Task to complete: Look below for the line containing "by injection Hnums." and the line containing "rewrite (diff_body_context e"; repeat exactly those two lines and all lines between them, and nothing else.

Stored data:
(** X2 [unifiedDiff], completeness: the body of the diff is an edit script
    that rebuilds both texts and numbers every line by its own side.  Read
    top to bottom, the context and removal lines are the lines of the
    baseline, and the one at place k of them carries the number k (so
    their numbers are 1, 2, ... in order); the context and addition lines
    are the lines of the candidate, and an addition at place k of them
    carries the number k, its position in the candidate. *)
Theorem unifiedDiff_complete (expected actual : string) :
  let e := strings_Split expected nl in
  let a := strings_Split actual nl in
  exists entries,
    unifiedDiff expected actual =
      "--- expected" +:+ String "010" "" +:+ "+++ actual" +:+ String "010" "" +:+
      render_entries entries /\
    side_text on_baseline entries = e /\
    side_text on_candidate entries = a /\
    map de_num (List.filter on_baseline entries) = seq 1 (length e) /\
    (forall k en,
       List.filter on_candidate entries !! k = Some en ->
       de_mark en = Addition -> de_num en = 1 + k /\ a !! k = Some (de_text en)) /\
    (forall k en,
       List.filter on_baseline entries !! k = Some en ->
       de_num en = 1 + k /\ e !! k = Some (de_text en)) /\
    Forall (entry_numbered e a) entries.
Proof.
  intros e a.
  destruct (diff_alignment e a) as (entries & Hw & Hn & Hb & Hc & Hnums & Hadd & _).
  exists entries. split; [unfold unifiedDiff; fold e a; by rewrite Hw|].
  split; [done|]. split; [done|]. split; [done|]. split; [|split; [|done]].
  - intros k en Hk Hmark. split.
    + apply (Hadd k en Hk). unfold is_addition. by rewrite Hmark.
    + rewrite <- Hc. unfold side_text.
      change (map ?f ?l) with (f <$> l). by rewrite list_lookup_fmap, Hk.
  - intros k en Hk. split.
    + apply (f_equal (fun l => l !! k)) in Hnums.
      change (map ?f ?l) with (f <$> l) in Hnums.
      rewrite list_lookup_fmap, Hk in Hnums. simpl in Hnums.
      destruct (decide (k < length e)) as [Hlt|Hge].
      * rewrite lookup_seq_lt in Hnums by done. by injection Hnums.
      * by rewrite lookup_seq_ge in Hnums by lia.
    + rewrite <- Hb. unfold side_text.
      change (map ?f ?l) with (f <$> l). by rewrite list_lookup_fmap, Hk.
Qed.

(** X3 [unifiedDiff], minimality: the context lines of the diff are a
    longest common subsequence of the two line sequences (a common
    subsequence, and no common subsequence is longer), so the diff body
    has as few lines as an alignment can have: the two line counts added,
    less the length of that subsequence. *)
Theorem unifiedDiff_minimal (expected actual : string) :
  let e := strings_Split expected nl in
  let a := strings_Split actual nl in
  exists entries,
    unifiedDiff expected actual = diff_header +:+ render_entries entries /\
    let common := side_text is_context entries in
    common `sublist_of` e /\
    common `sublist_of` a /\
    (forall s, s `sublist_of` e -> s `sublist_of` a -> length s <= length common) /\
    length entries + length common = length e + length a.
Proof.
  intros e a.
  destruct (diff_alignment e a)
    as (entries & Hw & Hn & Hb & Hc & Hnums & _ & Hcount).
  exists entries. split; [unfold unifiedDiff; fold e a; by rewrite Hw|].
  cbv zeta. unfold side_text in *. repeat split.
  - rewrite <- Hb. apply filter_map_sublist. by intros [[] ? ?].
  - rewrite <- Hc. apply filter_map_sublist. by intros [[] ? ?].
  - intros s He Ha. rewrite length_map, Hcount.
    apply lcs_len_upper; [done..| |]; by rewrite firstn_all.
  - rewrite length_map. pose proof (sides_count entries) as Hsides.
    apply (f_equal length) in Hb, Hc. rewrite length_map in Hb, Hc. lia.
Qed.

Section Loop_runs.
Variables e a : list string.

Lemma seq_snoc_rev i : rev (seq 1 (S i)) = S i :: rev (seq 1 i).
Proof. rewrite seq_S, rev_unit. done. Qed.

(** On equal inputs every iteration is a context line. *)
Lemma diff_loop_identical i : forall fuel lines,
  i <= fuel ->
  diff_loop e e (lcsTable e e) fuel (DiffState i i lines) =
  DiffState 0 0
    (lines ++ map (fun k => Sprintf_line space k (at_ e (k - 1))) (rev (seq 1 i))).
Proof.
  induction i as [|i IH]; intros fuel lines Hfuel.
  - simpl. rewrite app_nil_r. by destruct fuel.
  - destruct fuel as [|fuel]; [lia|].
    rewrite seq_snoc_rev. simpl diff_loop.
    rewrite (diff_body_context e e (S i) (S i) lines) by (done || lia).
    replace (S i - 1) with i by lia.
    rewrite IH by lia. simpl. by rewrite <- app_assoc, Nat.sub_0_r.
Qed.

Hypothesis disjoint : forall i j, i < length e -> j < length a -> at_ e i <> at_ a j.

Lemma lcs_len_disjoint i : forall j,
  i <= length e -> j <= length a -> lcs_len e a i j = 0.
Proof.
  induction i as [|i IHi]; intros j Hi Hj; [done|].
  induction j as [|j IHj]; [done|].
  rewrite lcs_len_S.
  destruct (String.eqb_spec (at_ e i) (at_ a j)) as [Heq|_].
  - by destruct (disjoint i j); [lia..|].
  - rewrite IHi, IHj by lia. done.
Qed.

(** With no line in common the loop first walks the candidate up ... *)
Lemma diff_loop_additions i j : forall fuel lines,
  i <= length e -> j <= length a ->
  diff_loop e a (lcsTable e a) (j + fuel) (DiffState i j lines) =
  diff_loop e a (lcsTable e a) fuel
    (DiffState i 0
       (lines ++ map (fun k => Sprintf_line "+" k (at_ a (k - 1))) (rev (seq 1 j)))).
Proof.
  induction j as [|j IH]; intros fuel lines Hi Hj.
  - simpl. by rewrite app_nil_r.
  - rewrite seq_snoc_rev. simpl diff_loop.
    replace (diff_cond (DiffState i (S j) lines)) with true
      by (symmetry; apply diff_cond_true; simpl; lia).
    assert (Hbody : diff_body e a (lcsTable e a) (DiffState i (S j) lines) =
      DiffState i j (lines ++ [Sprintf_line "+" (S j) (at_ a j)])).
    { destruct (decide (i = 0)) as [->|Hi0].
      - rewrite diff_body_top by lia. by replace (S j - 1) with j by lia.
      - rewrite diff_body_differ by (lia || (apply disjoint; lia)).
        rewrite !lcs_len_disjoint by lia. simpl.
        by replace (j - 0) with j by lia. }
    rewrite Hbody, IH by lia. simpl. by rewrite <- app_assoc, Nat.sub_0_r.
Qed.

(** ... and then the baseline. *)
Lemma diff_loop_removals i : forall fuel lines,
  i <= fuel ->
  diff_loop e a (lcsTable e a) fuel (DiffState i 0 lines) =
  DiffState 0 0
    (lines ++ map (fun k => Sprintf_line "-" k (at_ e (k - 1))) (rev (seq 1 i))).
Proof.
  induction i as [|i IH]; intros fuel lines Hfuel.
  - simpl. rewrite app_nil_r. by destruct fuel.
  - destruct fuel as [|fuel]; [lia|].
    rewrite seq_snoc_rev. simpl diff_loop.
    rewrite diff_body_left by lia. replace (S i - 1) with i by lia.
    rewrite IH by lia. simpl. by rewrite <- app_assoc, Nat.sub_0_r.
Qed.
End Loop_runs.

Lemma numbered_seq (m : diff_mark) (lines : list string) :
  numbered m lines =
  map (fun k => DiffEntry m k (at_ lines (k - 1))) (seq 1 (length lines)).
Proof.
  unfold numbered. apply list_eq. intros k.
  rewrite list_lookup_imap.
  change (map ?f ?l) with (f <$> l). rewrite list_lookup_fmap.
  destruct (decide (k < length lines)) as [Hlt|Hge].
  - rewrite lookup_seq_lt by done. rewrite (at_lookup lines k Hlt). simpl.
    by replace (k - 0) with k by lia.
  - rewrite lookup_seq_ge by lia. by rewrite lookup_ge_None_2 by lia.
Qed.

Lemma write_reversed_numbered (m : diff_mark) (lines : list string) (rest : list string)
    (tail : list diff_entry) :
  write_reversed rest = render_entries tail ->
  write_reversed
    (rest ++ map (fun k => Sprintf_line (mark_byte m) k (at_ lines (k - 1)))
                 (rev (seq 1 (length lines))))
  = render_entries (numbered m lines ++ tail).
Proof.
  intros Hrest. rewrite numbered_seq. unfold write_reversed, render_entries in *.
  rewrite rev_app_distr, <- map_rev, rev_involutive.
  rewrite !foldr_app, <- Hrest.
  generalize (foldr (fun l acc => l +:+ String nl acc) "" (rev rest)).
  intros acc. induction (seq 1 (length lines)) as [|k ks IH]; simpl; [done|].
  by rewrite IH.
Qed.
(** * Smart Travel Planner: the itinerary core of [script.js]

    A shallow embedding of the planner's state and of the functions that
    build, edit, persist and display an itinerary, followed by the
    properties proved about them. *)

From Stdlib Require Import Ascii QArith Qcanon.
From stdpp Require Import gmap strings list fin_maps pretty sorting.

Set Warnings "-clear-no-such-hyp".

Open Scope Qc_scope.
Open Scope nat_scope.

(** ** Data *)

(** A node returned by the Overpass query.  [el.tags] may be missing, and
    so may the [name] entry of the tags.  Numbers that hold coordinates and
    distances are finite doubles, read here as rationals. *)
Record element := Element {
  el_id : N;
  el_lat : Qc;
  el_lon : Qc;
  el_tags : option (gmap string string)
}.

(** An entry of [places] (the object literal of [handlePlan]).  [day] is a
    JavaScript number or not a day index at all ([undefined] after a lookup
    that misses, a non-finite quotient): [None] stands for the latter. *)
Record place := Place {
  pl_id : string;
  pl_name : string;
  pl_lat : Qc;
  pl_lon : Qc;
  pl_tags : gmap string string;
  pl_day : option nat;
  pl_visited : bool;
  pl_descriptionLoaded : bool;
  pl_description : string
}.

Definition set_day (d : option nat) (p : place) : place :=
  Place (pl_id p) (pl_name p) (pl_lat p) (pl_lon p) (pl_tags p) d
        (pl_visited p) (pl_descriptionLoaded p) (pl_description p).

Definition set_visited (v : bool) (p : place) : place :=
  Place (pl_id p) (pl_name p) (pl_lat p) (pl_lon p) (pl_tags p) (pl_day p)
        v (pl_descriptionLoaded p) (pl_description p).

Response to the task:
      * rewrite lookup_seq_lt in Hnums by done. by injection Hnums.
      * by rewrite lookup_seq_ge in Hnums by lia.
    + rewrite <- Hb. unfold side_text.
      change (map ?f ?l) with (f <$> l). by rewrite list_lookup_fmap, Hk.
Qed.

(** X3 [unifiedDiff], minimality: the context lines of the diff are a
    longest common subsequence of the two line sequences (a common
    subsequence, and no common subsequence is longer), so the diff body
    has as few lines as an alignment can have: the two line counts added,
    less the length of that subsequence. *)
Theorem unifiedDiff_minimal (expected actual : string) :
  let e := strings_Split expected nl in
  let a := strings_Split actual nl in
  exists entries,
    unifiedDiff expected actual = diff_header +:+ render_entries entries /\
    let common := side_text is_context entries in
    common `sublist_of` e /\
    common `sublist_of` a /\
    (forall s, s `sublist_of` e -> s `sublist_of` a -> length s <= length common) /\
    length entries + length common = length e + length a.
Proof.
  intros e a.
  destruct (diff_alignment e a)
    as (entries & Hw & Hn & Hb & Hc & Hnums & _ & Hcount).
  exists entries. split; [unfold unifiedDiff; fold e a; by rewrite Hw|].
  cbv zeta. unfold side_text in *. repeat split.
  - rewrite <- Hb. apply filter_map_sublist. by intros [[] ? ?].
  - rewrite <- Hc. apply filter_map_sublist. by intros [[] ? ?].
  - intros s He Ha. rewrite length_map, Hcount.
    apply lcs_len_upper; [done..| |]; by rewrite firstn_all.
  - rewrite length_map. pose proof (sides_count entries) as Hsides.
    apply (f_equal length) in Hb, Hc. rewrite length_map in Hb, Hc. lia.
Qed.

Section Loop_runs.
Variables e a : list string.

Lemma seq_snoc_rev i : rev (seq 1 (S i)) = S i :: rev (seq 1 i).
Proof. rewrite seq_S, rev_unit. done. Qed.

(** On equal inputs every iteration is a context line. *)
Lemma diff_loop_identical i : forall fuel lines,
  i <= fuel ->
  diff_loop e e (lcsTable e e) fuel (DiffState i i lines) =
  DiffState 0 0
    (lines ++ map (fun k => Sprintf_line space k (at_ e (k - 1))) (rev (seq 1 i))).
Proof.
  induction i as [|i IH]; intros fuel lines Hfuel.
  - simpl. rewrite app_nil_r. by destruct fuel.
  - destruct fuel as [|fuel]; [lia|].
    rewrite seq_snoc_rev. simpl diff_loop.
    rewrite (diff_body_context e e (S i) (S i) lines) by (done || lia).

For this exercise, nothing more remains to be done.